Sounds Heard: Benjamin Broening—Recombinant Nocturnes

Sounds Heard: Benjamin Broening—Recombinant Nocturnes

Benjamin Broening’s catalog is rich in electroacoustic works, and as founder and artistic director of the University of Richmond’s Third Practice Festival he has likewise affirmed that the marriage of experimental sonic expressivity with an almost vocal sense of line is not merely one of convenience, but rather a deep source of inspiration.

Written By

DanVisconti

Benjamin Broening’s catalog is rich in electroacoustic works, and as founder and artistic director of the University of Richmond’s Third Practice Festival he has likewise affirmed that the marriage of experimental sonic expressivity with an almost vocal sense of line is not merely one of convenience, but rather a deep source of inspiration. With the composition and support of electroacoustic music taking such a central role in Broening’s work, one might expect electronic timbres to predominate in his compositions. Instead, Broening often lets his electronics sing in the subtlest and most unobtrusive of tones, rarely the focal point but always imbuing the music with nuance and expressive shading.

Nowhere is Broening’s tendency toward the refined, elegant, and expressive given better voice than in this new disc of piano nocturnes, a fitting moniker for these moody, introspective works that luxuriate in atmospheric filigree akin to the piano works of Chopin and John Field. Broening’s nocturnes play out as both starkly spare and lovingly ornamented. The music floats freely above cavernous spaces, trembling over resonant harmonies reminiscent of a spikier, French-influenced palette of rich, occasionally romantic sonorities. Pianists Ruth Neville and Daniel Koppelman give impressive readings of Broening’s works, managing to sustain interest across passages of extremely quiet music and exploding in the album’s few moments of fury with an assured sense of ensemble.

This kind of “slow music,” occasionally rhythmic though rarely constant, is captivating when handled by a composer with the skill and imagination to approach each moment with renewed freshness; Broening is more than up to the task and listeners will likely want to revisit the disc many times to dwell in the particular, fully imagined moments that remain especially poignant.

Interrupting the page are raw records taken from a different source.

Lemma print_number_int z : - 2 ^ 53 < z < 2 ^ 53 ->
  print_number (Z2d z) z = if (25 <? String.length (dec z))%nat then None else Some (dec z).
Proof.
  intros Hz. unfold print_number. pose proof (Z2d_finite z Hz) as Hf. pose proof (deqb_refl_Z2d z Hz) as He.
  destruct (Z2d z) eqn:E; try done; by rewrite He.
Qed.

Lemma dec_length z : - 2 ^ 53 < z < 2 ^ 53 -> (String.length (dec z) <= 17)%nat.
Proof.
  intros Hz. unfold dec. destruct (Z.ltb_spec z 0).
  - cbn [String.length]. pose proof (print_nat_length (- z) 16). lia.
  - pose proof (print_nat_length z 16). lia.
Qed.
Lemma all_number_chars s n : all_chars isdigit s = true -> (String.length s <= n)%nat -> take_number n s = (s, "").
Proof.
  revert n; induction s as [|c s IH]; intros [|n] Hs Hn; cbn in *; try done; [lia|].
  apply andb_true_iff in Hs as [Hc Hs]. unfold number_char. rewrite Hc. cbn. rewrite (IH n Hs); [done|lia].
Qed.

(** Integers below 2^53 in magnitude travel exactly. *)
Lemma wire_integer z : - 2 ^ 53 < z < 2 ^ 53 -> wire_number (Z2d z) z = true.
Proof.
  intros Hz. unfold wire_number. rewrite print_number_int by done. pose proof (dec_length z Hz) as Hl.
  destruct (Nat.ltb_spec 25 (String.length (dec z))); [lia|].
  rewrite saturate_Z2d, Z.eqb_refl, andb_true_r by done. unfold dec in *.
  destruct (Z.ltb_spec z 0) as [Hneg|Hpos]; cbn [String.length] in Hl.
  - rewrite !andb_true_iff, !bool_decide_eq_true. split_and!; [done| |].
    + change (take_number 63 (String "-" (print_nat 10 (- z)))) with
        (let '(a, b) := take_number 62 (print_nat 10 (- z)) in (String "-" a, b)).
      rewrite all_number_chars; [done|apply print_nat_digits; lia|lia].
    + rewrite <-(append_nil_r (print_nat 10 (- z))), strtod_neg_nat by (done || lia). by rewrite Z.opp_involutive.
  - rewrite !andb_true_iff, !bool_decide_eq_true. split_and!.
    + destruct (print_nat_head 10 z) as (d & s & He & Hd); [lia..|].
      pose proof (print_nat_digits z Hpos) as Hall. rewrite He in *. cbn in *. destruct (isdigit _); [|done].
      by rewrite orb_true_r.
    + apply all_number_chars; [by apply print_nat_digits|lia].
    + rewrite <-(append_nil_r (print_nat 10 z)), strtod_nat by (done || lia). done.
Qed.
Lemma create_integer z : - 2 ^ 53 < z < 2 ^ 53 -> cJSON_CreateNumber (Z2d z) = cJSON_Number (Z2d z) z.
Proof. intros Hz. unfold cJSON_CreateNumber. by rewrite saturate_Z2d. Qed.
Create HintDb wire.
#[export] Hint Resolve wire_integer : wire.

(** C16. Parsing reads back what printing wrote, in both layouts: an item
    without raw text, nested at most 1000 deep, whose strings are C strings and
    whose numbers each survive the trip through their text, always prints, and
    the parser returns that very item. *)
Theorem print_parse_roundtrip (format : bool) (j : cJSON) :
  wire_ok j = true -> (nesting j <= CJSON_NESTING_LIMIT)%nat ->
  exists txt, print_value format 0 j = Some txt /\ cJSON_Parse txt = Some j.
Proof.
  intros Hw Hn. destruct (wire_ok_prints format j 0 Hw) as [txt Hp].
  exists txt. split; [done|]. by eapply printed_parses.
Qed.
Definition sample : cJSON :=
  cJSON_Object [("tcp", cJSON_True); ("time", cJSON_Number (Z2d 10) 10);
    ("jitter", cJSON_CreateNumber (dlit 1 8)); ("list", cJSON_Array [cJSON_String "a\b"; cJSON_NULL])].
Lemma print_parse_roundtrip_witness :
  exists txt, print_value true 0 sample = Some txt /\ cJSON_Parse txt = Some sample.
Proof. apply (print_parse_roundtrip true sample); [vm_compute; reflexivity|vm_compute; lia]. Defined.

Fortunately, Broening has encouraged just this kind of re-engaging. The pieces on Recombinant Nocturnes all share the same musical DNA, with melodic and rhythmic ideas from Nocturne/Doubles (the earliest work on the disc) showing up in the other compositions as well. Broening encourages playing the disc on shuffle mode in order to uncover new relationships between movements and pieces, with the core material constantly recombining in new and surprising ways—one of the featured pieces, Double Nocturne for two pianos, is literally a superimposition of the two solo piano works also recorded on the disc. I spent a good part of the weekend with the album endlessly shuffling, and it’s a testament to Broening’s musicianship that the material manages to sustain interest and yield new insights through so much repetition. The modular nature of the album is above all an expressive tool in service of the musical material, exposing the listener to an unconventional sense of time that’s just right for the dreamlike nachtmusik and its lonely wanderings.

Recombinant Nocturnes is a gorgeous disc of music, and Broening never allows this core fact to be usurped through the kind of technical or conceptual conceits that might have distracted from the magic. It is adventurous, experimental music that is not so caught up in being experimental that it cannot also be thoughtful, eloquent, and disarmingly direct as well. It’s one of the most persuasive accounts of a contemporary composer engaging a tried-and-true form—the piano nocturne—with both an individual imagination and just the right amount of affectionate familiarity.